I am not exactly a very splendid guy. Suffice to say, I am just your average Joe. I have more bad habits than positive traits, admittedly. I am not exactly the smartest person you've met, but at the same time, I am not exactly the most humble one either. In a nutshell, I am just like any other guy that one may randomly pick off the street, save the fact that there is probably more bullshit in me.
I think that I can be quite nice to my friends at times. Note the quite, and at times. I may be very stubborn and insistent on certain issues, or fall short of certain expectations or perceptions from certain people. God knows how they came up with the airy-fairy notions, but I am sincerely unapologetic for disappointing them. I am just being myself.

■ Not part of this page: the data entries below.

(* ===== verification/TokenService.v ===== *)
(** Token validation and replay protection: [internal/core/service/token.go].

    The service works against a token repository (the interface
    [TokenRepository], here a type class with its laws; the in-memory store is
    an instance), and a nonce cache. *)

From Stdlib Require Import Ascii String.
From stdpp Require Import list strings gmap fin_maps.
From S2P Require Import Prelude Errors GoStrings Encoding Token Session MemoryStore.
From S2P Require Import MemoryStoreFacts MemoryStoreSpec Lru.

Open Scope string_scope.
Open Scope Z_scope.

(** ** The repository interface *)
Class TokenRepository (R : Type) := {
  GetSessionByTokenHash : string -> M R (Res Session);
  UpdateSession : Session -> M R (option error);
}.

(** What the service relies on: a lookup finds the session filed under the
    hash, unless it has expired, and an update without version check replaces
    the session it names. *)
Class TokenRepositoryLaws (R : Type) `{TokenRepository R} := {
  repo_ok : R -> Prop;
  repo_find : R -> string -> option Session;
  find_hash : forall r h x, repo_ok r -> repo_find r h = Some x -> TokenHash x = h;
  lookup_law : forall r h e, repo_ok r -> exists e',
    GetSessionByTokenHash h r e =
    (match repo_find r h with
     | None => Err ErrTokenInvalid
     | Some x => if expired_at (unix_milli (clk e 0%nat)) x then Err ErrSessionExpired
                 else Ok x
     end, r, e');
  lookup_advances : forall h, advances (GetSessionByTokenHash h);
  update_law : forall r h x y e, repo_ok r -> repo_find r h = Some x ->
    ID y = ID x -> UserID y = UserID x -> TokenHash y = TokenHash x ->
    Session.Validate y = None ->
    exists r', UpdateSession y r e = (None, r', e) /\ repo_ok r' /\
      forall h', repo_find r' h' = if String.eqb h' h then Some y else repo_find r h';
  update_refused : forall r y e err, Session.Validate y = Some err ->
    UpdateSession y r e = (Some err, r, e);
}.

#[export] Instance Store_TokenRepository : TokenRepository Store := {
  GetSessionByTokenHash := MemoryStore.GetSessionByTokenHash;
  UpdateSession := MemoryStore.UpdateSession;
}.

Definition store_find (s : Store) (h : string) : option Session :=
  id ← tokens s !! h; sessions s !! id.

#[export] Instance Store_TokenRepositoryLaws : TokenRepositoryLaws Store.
Proof.
  refine {| repo_ok := Inv; repo_find := store_find |}; unfold store_find.
  - intros s h x Hs Hf; destruct (tokens s !! h) as [id|] eqn:E; simpl in Hf; [|discriminate].
    apply (inv_tok s Hs) in E as (_ & y & Hy & Ht); congruence.
  - intros s h e Hs; destruct (GetByToken_run h s e Hs) as (e' & Hrun); exists e'.
    simpl; unfold MemoryStore.GetSessionByTokenHash; rewrite Hrun.
    destruct (tokens s !! h) as [id|]; simpl; [|done]. by destruct (sessions s !! id).
  - intros h; simpl; unfold MemoryStore.GetSessionByTokenHash, GetByToken; advances_tac.
  - intros s h x y e Hs Hf Hid Hu Ht Hv.
    destruct (tokens s !! h) as [id|] eqn:E; simpl in Hf; [|discriminate].
    pose proof (inv_id s Hs _ _ Hf) as Hx; subst id; rewrite <- Hid in Hf, E.
    simpl; unfold MemoryStore.UpdateSession; rewrite Hv; unfold bind, get_st; simpl; rewrite Hf.
    eexists; split; [unfold upd_st, ret; rewrite Session.Clone_id; reflexivity|]; simpl.
    split; [by eapply Inv_replace|]; intros h'; destruct (String.eqb_spec h' h) as [->|Hne].
    + rewrite E; simpl; by rewrite lookup_insert_eq.
    + destruct (tokens s !! h') as [id'|] eqn:E'; simpl; [|done].
      apply lookup_insert_ne; intros <-.
      apply (inv_tok s Hs) in E as (_ & a & Ha & Hta), E' as (_ & b & Hb & Htb); congruence.
  - intros s y e err Hv; simpl; unfold MemoryStore.UpdateSession; by rewrite Hv.
Defined.

(** ** The nonce cache *)
Abbreviation NonceCache := (Lru Z).
Definition NewNonceCache (cap t : Z) : NonceCache := empty_lru cap t.

(** The values of the map are the creation times; [time.Since(t) < ttl]. *)
Definition Contains (nonce : string) : M NonceCache bool :=
  c <- get_st ;;
  match items c !! nonce with
  | None => ret false
  | Some createdAt =>
      now <- time_now ;;
      if ttl c <=? now - createdAt
      then upd_st (remove_entry nonce) ;;; ret false
      else upd_st (MoveToFront nonce) ;;; ret true
  end.

(** Walks the list from the back. *)
Definition cleanupExpiredLocked : M NonceCache unit :=
  now <- time_now ;;
  c <- get_st ;;
  let toRemove := List.filter (fun k => match items c !! k with
    | Some createdAt => ttl c <=? now - createdAt | None => false end) (rev (order c)) in
  for_range toRemove (fun k => upd_st (remove_entry k)).

(** [None]: the eviction loop never ends. *)
Definition addLocked (nonce : string) : M NonceCache (option unit) :=
  c <- get_st ;;
  match items c !! nonce with
  | Some _ => upd_st (MoveToFront nonce) ;;; ret (Some tt)
  | None =>
      cleanupExpiredLocked ;;;
      c <- get_st ;;
      match evict (length (order c)) c with
      | None => ret None
      | Some c' =>
          put_st c' ;;;
          now <- time_now ;;
          upd_st (push_entry nonce now) ;;; ret (Some tt)
      end
  end.
Definition Add (nonce : string) : M NonceCache (option unit) := addLocked nonce.

Definition AddIfAbsent (nonce : string) : M NonceCache (option bool) :=
  let add : M NonceCache (option bool) :=
    r <- addLocked nonce ;;
    ret (match r with Some _ => Some true | None => None end) in
  c <- get_st ;;
  match items c !! nonce with
  | Some createdAt =>
      now <- time_now ;;
      if now - createdAt <? ttl c
      then upd_st (MoveToFront nonce) ;;; ret (Some false)
      else upd_st (remove_entry nonce) ;;; add
  | None => add
  end.
Definition Size (c : NonceCache) : Z := Z.of_nat (size (items c)).
Definition Clear : M NonceCache unit :=
  upd_st (fun c => MkLru ∅ [] (capacity c) (ttl c)).

(** ** The service *)
Record TokenServiceConfig := MkTokenServiceConfig {
  NonceCacheSize : Z; NonceTTL : Z; TimestampWindow : Z }.
Definition second : Z := 1000000000.
Definition DefaultTokenServiceConfig : TokenServiceConfig :=
  MkTokenServiceConfig 100000 (60 * second) (30 * second).

Section Service.
Context {R : Type} `{TokenRepository R}.

Record TokenService := MkTokenService {
  ts_repo : R;
  nonceCache : NonceCache;
  timestampWindow : Z;
}.

Definition NewTokenService (repo : R) (config : option TokenServiceConfig) : TokenService :=
  let config := match config with Some c => c | None => DefaultTokenServiceConfig end in
  MkTokenService repo (NewNonceCache (NonceCacheSize config) (NonceTTL config))
    (TimestampWindow config).

Definition set_ts_repo (r : R) (s : TokenService) : TokenService :=
  MkTokenService r (nonceCache s) (timestampWindow s).
Definition set_nonceCache (c : NonceCache) (s : TokenService) : TokenService :=
  MkTokenService (ts_repo s) c (timestampWindow s).

Definition ts_GenerateToken : M TokenService (Res (string * string)) := GenerateToken.
Definition ComputeTokenHash (token : string) : string := HashToken token.

Record ValidateTokenRequest := MkValidateTokenRequest {
  req_Token : string; req_Touch : bool; req_ClientIP : string; req_UserAgent : string }.
Record ValidateTokenResponse := MkValidateTokenResponse {
  Valid : bool; resp_Session : option Session }.
Definition invalid : ValidateTokenResponse := MkValidateTokenResponse false None.

(** Response and error. *)
Definition Validate (req : ValidateTokenRequest)
    : M TokenService (ValidateTokenResponse * option error) :=
  if negb (ValidateTokenFormat (req_Token req)) then ret (invalid, Some ErrTokenMalformed)
  else
    let tokenHash := ComputeTokenHash (req_Token req) in
    r <- zoom ts_repo set_ts_repo (GetSessionByTokenHash tokenHash) ;;
    match r with
    | Err err => ret (invalid, Some (WithCause ErrTokenInvalid err))
    | Ok session =>
        expired <- IsExpired session ;;
        if expired then ret (invalid, Some ErrSessionExpired)
        else if IsDeleted session then ret (invalid, Some ErrSessionNotFound)
        else if req_Touch req then
          updated <- Touch (req_ClientIP req) (req_UserAgent req) (Clone session) ;;
          let updated := IncrVersion updated in
          err <- zoom ts_repo set_ts_repo (UpdateSession updated) ;;
          ret (MkValidateTokenResponse true
                 (Some (match err with Some _ => session | None => updated end)), None)
        else ret (MkValidateTokenResponse true (Some session), None)
    end.

Definition MaxNonceLength : Z := 256.

(** The timestamp check on [int64] milliseconds. *)
Definition timestamp_ok (now timestamp window : Z) : bool :=
  let diff := i64 (now - timestamp) in
  let diff := if diff <? 0 then i64 (- diff) else diff in
  negb (Z.quot window 1000000 <? diff).

(** The outer [None] is a call that never returns. *)
Definition CheckNonce (nonce : string) (timestamp : Z) : M TokenService (option (option error)) :=
  if String.eqb nonce "" then
    ret (Some (Some (WithDetails ErrInvalidArgument "nonce cannot be empty")))
  else if MaxNonceLength <? slen nonce then
    ret (Some (Some (WithDetails ErrInvalidArgument "nonce too long (max 256)")))
  else
    now <- now_milli ;;
    s <- get_st ;;
    if negb (timestamp_ok now timestamp (timestampWindow s)) then
      ret (Some (Some (WithDetails ErrTimestampSkew "timestamp outside acceptable window")))
    else
      added <- zoom nonceCache set_nonceCache (AddIfAbsent nonce) ;;
      match added with
      | None => ret None
      | Some false =>
          ret (Some (Some (WithDetails ErrNonceReplay "nonce has been used before")))
      | Some true => ret (Some None)
      end.

Definition VerifyTokenHash (token expectedHash : string) : bool :=
  String.eqb (ComputeTokenHash token) expectedHash.
End Service.
Arguments TokenService : clear implicits.

(** ** Facts about the nonce cache *)

(** [n] was recorded at [t0] and at most [i] entries are more recent. *)
Definition recorded (n : string) (t0 : Z) (i : nat) (c : NonceCache) : Prop :=
  items c !! n = Some t0 /\
  exists l1 l2, order c = (l1 ++ n :: l2)%list /\ (length l1 <= i)%nat.

Definition cache_ok (c : NonceCache) : Prop :=
  wf_lru c /\ 0 < capacity c /\ llen (order c) <= capacity c.

Lemma length_list_remove k l : (length (list_remove k l) <= length l)%nat.
Proof. apply List.filter_length_le. Qed.

Lemma recorded_remove n t0 i k c :
  k <> n -> recorded n t0 i c -> recorded n t0 i (remove_entry k c).
Proof.
  intros Hne (Hi & l1 & l2 & Ho & Hl); split; simpl; [by rewrite lookup_delete_ne|].
  exists (list_remove k l1), (list_remove k l2); rewrite Ho, list_remove_app; simpl.
  rewrite (proj2 (String.eqb_neq n k)) by auto; simpl; split; [done|].
  pose proof (length_list_remove k l1); lia.
Qed.

Lemma recorded_move n t0 i k c :
  k <> n -> recorded n t0 i c -> recorded n t0 (S i) (MoveToFront k c).
Proof.
  intros Hne H; destruct (recorded_remove n t0 i k c Hne H) as (_ & l1 & l2 & Ho & Hl).
  split; [apply H|]; simpl in *; exists (k :: l1), l2; rewrite Ho; simpl; split; [done|lia].
Qed.

Lemma recorded_front n t0 i c : recorded n t0 i c -> recorded n t0 (S i) (MoveToFront n c).
Proof. intros [Hi _]; split; [done|]; exists [], (list_remove n (order c)); split; [done|simpl; lia]. Qed.

Lemma recorded_push n t0 i k v c :
  k <> n -> recorded n t0 i c -> recorded n t0 (S i) (push_entry k v c).
Proof.
  intros Hne (Hi & l1 & l2 & Ho & Hl); split; simpl; [by rewrite lookup_insert_ne|].
  exists (k :: l1), l2; rewrite Ho; simpl; split; [done|lia].
Qed.

Lemma cache_ok_remove k c : cache_ok c -> cache_ok (remove_entry k c).
Proof.
  intros (Hw & Hc & Hl); split; [by apply wf_remove|]; split; [done|]; simpl.
  unfold llen in *; pose proof (length_list_remove k (order c)); lia.
Qed.

Lemma length_list_remove_lt k l :
  k ∈ l -> (length (list_remove k l) < length l)%nat.
Proof.
  induction l as [|x l IH]; intros H; [by apply not_elem_of_nil in H|].
  simpl; destruct (String.eqb_spec x k) as [->|Hne]; simpl.
  - pose proof (length_list_remove k l); unfold list_remove in *; lia.
  - apply elem_of_cons in H as [->|H]; [done|]. specialize (IH H); unfold list_remove in *; lia.
Qed.

Lemma cache_ok_move k c : cache_ok c -> k ∈ order c -> cache_ok (MoveToFront k c).
Proof.
  intros (Hw & Hc & Hl) Hk; split; [by apply wf_move|]; split; [done|]; simpl.
  unfold llen in *; simpl; pose proof (length_list_remove_lt k (order c) Hk); lia.
Qed.
(** Hashing reads 16 bytes of salt. *)
Lemma hashSecret_run {S} secret (s : S) e h s' e' :
  rnd_ok e -> hashSecret secret s e = (Ok h, s', e') ->
  exists salt, Forall is_byte salt /\ h = encode_hash salt (derive secret salt) /\ s' = s.
Proof.
  unfold hashSecret, bind, rand_read; intros Hr.
  destruct (rnd e 0%nat Argon2SaltLen) as [salt|] eqn:E; [|discriminate].
  destruct (Hr _ _ _ E) as [_ Hb]; intros [= <- <- <-]; by exists salt.
Qed.

(** Rotating reads a fresh secret and salt, and one reading of the clock. *)
Lemma RotateSecret_run {S} (k k' : APIKey) (s s' : S) new e e' :
  rnd_ok e -> RotateSecret k s e = (Ok (k', new), s', e') ->
  s' = s /\ KeyID k' = KeyID k /\ OldSecretHash k' = SecretHash k /\
  Version k' = u64 (Version k + 1) /\
  GracePeriodEnd k' = i64 (unix_milli (clk e 0%nat) + 86400000) /\
  verifyArgon2Hash new (SecretHash k') = true.
Proof.
  unfold RotateSecret, bind at 1, rand_read; intros Hrnd.
  destruct (rnd e 0%nat SecretLength) as [sb|]; [|discriminate].
  set (new' := APIKeySecretPrefix +:+ b64url_encode sb); set (e1 := Env (clk e) _ _).
  assert (rnd_ok e1) as Hr1 by (intros n l b Hb; apply (Hrnd _ _ _ Hb)).
  unfold bind at 1; destruct (hashSecret new' s e1) as [[[h|] s1] e2] eqn:Eh; [|discriminate].
  assert (clk e2 = clk e) as Hclk.
  { revert Eh; unfold hashSecret, bind, rand_read; destruct (rnd e1 0%nat _);
      [|discriminate]; by intros [= _ _ <-]. }
  apply hashSecret_run in Eh as (salt & Hsalt & -> & ->); [|done].
  pose proof (verify_own new' salt Hsalt).
  unfold now_milli, bind, time_now, ret; rewrite Hclk; intros [= <- <- <- <-]; by split_ands.
Qed.
(* ===== verification/WalCodec.v ===== *)
(** The write-ahead log's entries and their encoding:
    [internal/storage/wal/entry.go] and [codec.go], with the cipher wrapper of
    [pkg/crypto/adaptive].

    An entry becomes a frame: big-endian length, CRC-32, operation byte and a
    JSON payload in which the session is either in the clear or encrypted and in
    Base64.  The AEAD algorithms are library code: an argument of the cipher. *)

From Stdlib Require Import Ascii String.
From stdpp Require Import list strings gmap fin_maps.
From S2P Require Import Prelude Errors GoStrings Strconv Encoding Json Session.

Open Scope string_scope.
Open Scope Z_scope.

(** ** [pkg/crypto/adaptive] *)

(** A [crypto/cipher.AEAD] value: nonce size, [Seal(nil, nonce, plaintext, ad)] and
    [Open(nil, nonce, ciphertext, ad)]. *)
Record AEAD := MkAEAD {
  aead_NonceSize : nat;
  aead_Overhead : Z;
  aead_Seal : bytes -> bytes -> bytes -> bytes;
  aead_Open : bytes -> bytes -> bytes -> Res bytes;
}.
Inductive CipherType := CipherAESGCM | CipherChaCha20.
Record Cipher := MkCipher { cipher_Type : CipherType; cipher_aead : AEAD }.

(** The constructors of the AEAD algorithms, from a key. *)
Class AeadLib := { new_gcm : bytes -> Res AEAD; new_chacha20poly1305 : bytes -> Res AEAD }.

Definition NewAESGCM `{AeadLib} (key : bytes) : Res Cipher :=
  if (length key =? 16)%nat || (length key =? 24)%nat || (length key =? 32)%nat then
    match new_gcm key with Ok a => Ok (MkCipher CipherAESGCM a) | Err err => Err err end
  else Err (SimpleError "invalid key size for AES-GCM: must be 16, 24, or 32 bytes").
Definition NewChaCha20 `{AeadLib} (key : bytes) : Res Cipher :=
  if negb (length key =? 32)%nat
  then Err (SimpleError "invalid key size for ChaCha20-Poly1305: must be 32 bytes")
  else match new_chacha20poly1305 key with
       | Ok a => Ok (MkCipher CipherChaCha20 a) | Err err => Err err end.
Definition hasAESNI (goarch : string) : bool := String.eqb goarch "amd64" || String.eqb goarch "arm64".
Definition NewCipher `{AeadLib} (goarch : string) (key : bytes) : Res Cipher :=
  if hasAESNI goarch then NewAESGCM key else NewChaCha20 key.
Definition NewWithType `{AeadLib} (key : bytes) (cipherType : string) : Res Cipher :=
  if String.eqb cipherType "aes-gcm" then NewAESGCM key
  else if String.eqb cipherType "chacha20-poly1305" then NewChaCha20 key
  else Err (SimpleError ("unknown cipher type: " +:+ cipherType)).

(** [encrypt] prepends the random nonce to the ciphertext. *)
Definition Encrypt {S} (c : Cipher) (plaintext ad : bytes) : M S (Res bytes) :=
  nonce <-? rand_read (aead_NonceSize (cipher_aead c)) ;;
  ret (Ok (nonce ++ aead_Seal (cipher_aead c) nonce plaintext ad)%list).
Definition Decrypt (c : Cipher) (ciphertext ad : bytes) : Res bytes :=
  let n := aead_NonceSize (cipher_aead c) in
  if (length ciphertext <? n)%nat then Err (SimpleError "ciphertext too short")
  else aead_Open (cipher_aead c) (firstn n ciphertext) (skipn n ciphertext) ad.

(** ** Entries *)
Definition headerSize : Z := 8.
Definition minEntrySize : Z := headerSize + 1.
Definition ErrCorruptedEntry := SimpleError "wal: corrupted entry".
Definition ErrChecksumMismatch := SimpleError "wal: checksum mismatch".
Definition ErrInvalidEntryType := SimpleError "wal: invalid entry type".

(** The operation is a byte; the declared ones are 0 to 3. *)
Definition OpTypeUnspecified : Z := 0.
Definition OpTypeCreate : Z := 1.
Definition OpTypeUpdate : Z := 2.
Definition OpTypeDelete : Z := 3.

Record Entry := MkEntry {
  OpType : Z;
  Timestamp : Z;
  SessionID : string;
  EVersion : Z;
  ESession : option Session;
}.

Definition NewCreateEntry {S} (session : Session) : M S Entry :=
  now <- now_milli ;; ret (MkEntry OpTypeCreate now (ID session) (Version session) (Some session)).
Definition NewUpdateEntry {S} (session : Session) : M S Entry :=
  now <- now_milli ;; ret (MkEntry OpTypeUpdate now (ID session) (Version session) (Some session)).
Definition NewDeleteEntry {S} (sessionID : string) : M S Entry :=
  now <- now_milli ;; ret (MkEntry OpTypeDelete now sessionID 0 None).

(** ** JSON of a session; [ShardID], [TTL] and [IsDeleted] are tagged [json:-]. *)
Definition session_members (s : Session) : list (string * json) :=
  [("id", JStr (ID s)); ("user_id", JStr (UserID s)); ("token_hash", JStr (TokenHash s));
    ("ip_address", JStr (IPAddress s)); ("user_agent", JStr (UserAgent s));
    ("last_access_ip", JStr (LastAccessIP s)); ("last_access_ua", JStr (LastAccessUA s));
    ("device_id", JStr (DeviceID s)); ("created_by", JStr (CreatedBy s));
    ("created_at", JNum (FormatInt (CreatedAt s))); ("expires_at", JNum (FormatInt (ExpiresAt s)));
    ("last_active", JNum (FormatInt (LastActive s))); ("data", enc_map (Data s));
    ("version", JNum (FormatUint (Version s)))].
Definition session_json (s : Session) : json := JObj (session_members s).

Definition zero_session : Session :=
  MkSession "" "" "" "" "" "" "" "" "" 0 0 0 None 0 0 0 false.

Definition assign_session (k : string) (v : json) (s : Session) : option Session :=
  let str name old := if String.eqb k name then dec_string v old else Some old in
  let num name old := if String.eqb k name then dec_int v old else Some old in
  id ← str "id" (ID s); user ← str "user_id" (UserID s); hash ← str "token_hash" (TokenHash s);
  ip ← str "ip_address" (IPAddress s); ua ← str "user_agent" (UserAgent s);
  lip ← str "last_access_ip" (LastAccessIP s); lua ← str "last_access_ua" (LastAccessUA s);
  dev ← str "device_id" (DeviceID s); by_ ← str "created_by" (CreatedBy s);
  created ← num "created_at" (CreatedAt s); expires ← num "expires_at" (ExpiresAt s);
  active ← num "last_active" (LastActive s);
  data ← (if String.eqb k "data" then dec_map v (Data s) else Some (Data s));
  version ← (if String.eqb k "version" then dec_uint v (Version s) else Some (Version s));
  Some (MkSession id user hash ip ua lip lua dev by_ created expires active data version
          (ShardID s) (TTL s) (IsDeleted s)).
Definition dec_session (v : json) (old : Session) : option Session :=
  match v with JNull => Some old | JObj m => dec_members assign_session m old | _ => None end.

(** ** The payload *)
Record wirePayload := MkPayload {
  p_ts : Z; p_sid : string; p_ver : Z; p_session : option Session; p_enc : string }.
Definition payload_json (p : wirePayload) : json :=
  JObj ([("ts", JNum (FormatInt (p_ts p))); ("sid", JStr (p_sid p))] ++
    (if p_ver p =? 0 then [] else [("ver", JNum (FormatUint (p_ver p)))]) ++
    match p_session p with None => [] | Some s => [("session", session_json s)] end ++
    (if String.eqb (p_enc p) "" then [] else [("enc_session", JStr (p_enc p))]))%list.

Definition assign_payload (k : string) (v : json) (p : wirePayload) : option wirePayload :=
  ts ← (if String.eqb k "ts" then dec_int v (p_ts p) else Some (p_ts p));
  sid ← (if String.eqb k "sid" then dec_string v (p_sid p) else Some (p_sid p));
  ver ← (if String.eqb k "ver" then dec_uint v (p_ver p) else Some (p_ver p));
  ses ← (if String.eqb k "session" then
           match v with
           | JNull => Some None
           | _ => s ← dec_session v (default zero_session (p_session p)); Some (Some s)
           end
         else Some (p_session p));
  enc ← (if String.eqb k "enc_session" then dec_string v (p_enc p) else Some (p_enc p));
  Some (MkPayload ts sid ver ses enc).
Definition zero_payload : wirePayload := MkPayload 0 "" 0 None "".
Definition dec_payload (v : json) : option wirePayload :=
  match v with
  | JNull => Some zero_payload
  | JObj m => dec_members assign_payload m zero_payload
  | _ => None
  end.

Definition Marshal (v : json) : bytes := to_bytes (print v).
Definition Unmarshal_payload (b : bytes) : option wirePayload :=
  v ← parse (of_bytes b); dec_payload v.
Definition Unmarshal_session (b : bytes) : option Session :=
  v ← parse (of_bytes b); dec_session v zero_session.

(** ** Padded Base64 *)
Definition b64_pad (b : bytes) : string :=
  match (length b mod 3)%nat with 1%nat => "==" | 2%nat => "=" | _ => "" end.
Definition b64pad_encode (b : bytes) : string := b64std_encode b +:+ b64_pad b.
(** Removes one or two padding characters. *)
Definition strip_pad (s : string) : string :=
  let n := String.length s in
  if HasSuffix s "==" then upto (n - 2) s else if HasSuffix s "=" then upto (n - 1) s else s.
Definition b64pad_decode (s : string) : option bytes :=
  let s := skip_crlf s in
  if negb (String.length s mod 4 =? 0)%nat then None else b64std_decode (strip_pad s).

(** ** Frames *)
Definition encodeEntryFrame {S} (e : Entry) (cipher : option Cipher) : M S (Res bytes) :=
  if OpType e =? OpTypeUnspecified then ret (Err ErrInvalidEntryType)
  else if negb (OpType e =? OpTypeDelete) && bool_decide (ESession e = None) then
    ret (Err (SimpleError "wal: missing session for op"))
  else
    let p ses enc := MkPayload (Timestamp e) (SessionID e) (EVersion e) ses enc in
    p <-? (if OpType e =? OpTypeDelete then ret (Ok (p None ""))
           else match cipher, ESession e with
           | None, ses => ret (Ok (p ses ""))
           | Some c, Some s =>
               r <- Encrypt c (Marshal (session_json s)) [] ;;
               ret (match r with
                    | Err err => Err (WrapError "wal: encrypt session" err)
                    | Ok encrypted => Ok (p None (b64pad_encode encrypted))
                    end)
           | Some _, None => ret (Ok (p None ""))
           end) ;;
    let payload := Marshal (payload_json p) in
    let typed := OpType e :: payload in
    let length := u32 (4 + 1 + llen payload) in
    if length <? 5 then ret (Err ErrCorruptedEntry)
    else ret (Ok (be32 length ++ be32 (crc32 typed) ++ typed)%list).

Definition decodeEntryFrame (frame : bytes) (cipher : option Cipher) : Res Entry :=
  match frame with
  | c0 :: c1 :: c2 :: c3 :: typeByte :: payload =>
    if negb (crc32 (typeByte :: payload) =? be32_get [c0; c1; c2; c3]) then Err ErrChecksumMismatch
    else match Unmarshal_payload payload with
    | None => Err (SimpleError "wal: unmarshal payload")
    | Some p =>
      if negb ((typeByte =? OpTypeCreate) || (typeByte =? OpTypeUpdate) || (typeByte =? OpTypeDelete))
      then Err ErrInvalidEntryType
      else
        let out := MkEntry typeByte (p_ts p) (p_sid p) (p_ver p) in
        if typeByte =? OpTypeDelete then Ok (out None)
        else match p_session p with
        | Some s => Ok (out (Some s))
        | None =>
          if String.eqb (p_enc p) "" then Err (SimpleError "wal: missing session payload")
          else match cipher with
          | None => Err (SimpleError "wal: encrypted entry requires cipher")
          | Some c =>
            match b64pad_decode (p_enc p) with
            | None => Err (SimpleError "wal: decode encrypted session")
            | Some ciphertext =>
              match Decrypt c ciphertext [] with
              | Err err => Err (WrapError "wal: decrypt session" err)
              | Ok plain =>
                match Unmarshal_session plain with
                | None => Err (SimpleError "wal: unmarshal session")
                | Some sess => Ok (out (Some sess))
                end
              end
            end
          end
        end
    end
  | _ => Err ErrCorruptedEntry
  end.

This bout of self-reflection, like many others before, is borne from a string of unhappy incidents which I will not elaborate on. I am not blowing my own trumpet, but as far as I know, I try my best to be very considerate towards other people, and honestly I think I do a fair job as compared to some people around me. I cannot for my life fathom what some people are thinking, when their attitudes show 180 degrees change, when apparently nothing significant has happened. And sometimes, I start to wonder, is it always them, or is it me?
I will be lying through my teeth if I said that I am not in the least bit bothered. I mean, if I offer my help to someone, I am not expecting a lot in return. And whether I help with the intention of getting something in return is besides the point. I reckon it to be basic courtesy that when help is rendered, whatever the scale or magnitude, there should always be a gesture of appreciation, be it a simple words of thanks, or something more. In fact, for me, a simple word of thanks will suffice. It shows that my help is actually appreciated. I cannot understand why some people seem to think that the world revolves around them, and take things around them for granted. I cannot understand why some people will always do what they feel like doing, without thinking about how their words or actions may impact others.
Sometimes, when you go out of your way to help someone, a few times, and then you do not get a single breath of appreciation in return. And on top of that , after you're pass your use by date, they chuck you into the rubbish bin. And like a piece of garbage, you sit there and wait, and wait, and wait in vain, hoping that your owner has made a mistake, and will fish you out of this shit hole soon. Until one day, you see the garbage man collect you, and dump you into the incinerator. Exhumed into flames, forgotten. And then the self-questioning will start again. Am I too naive? Is this what the world is all about?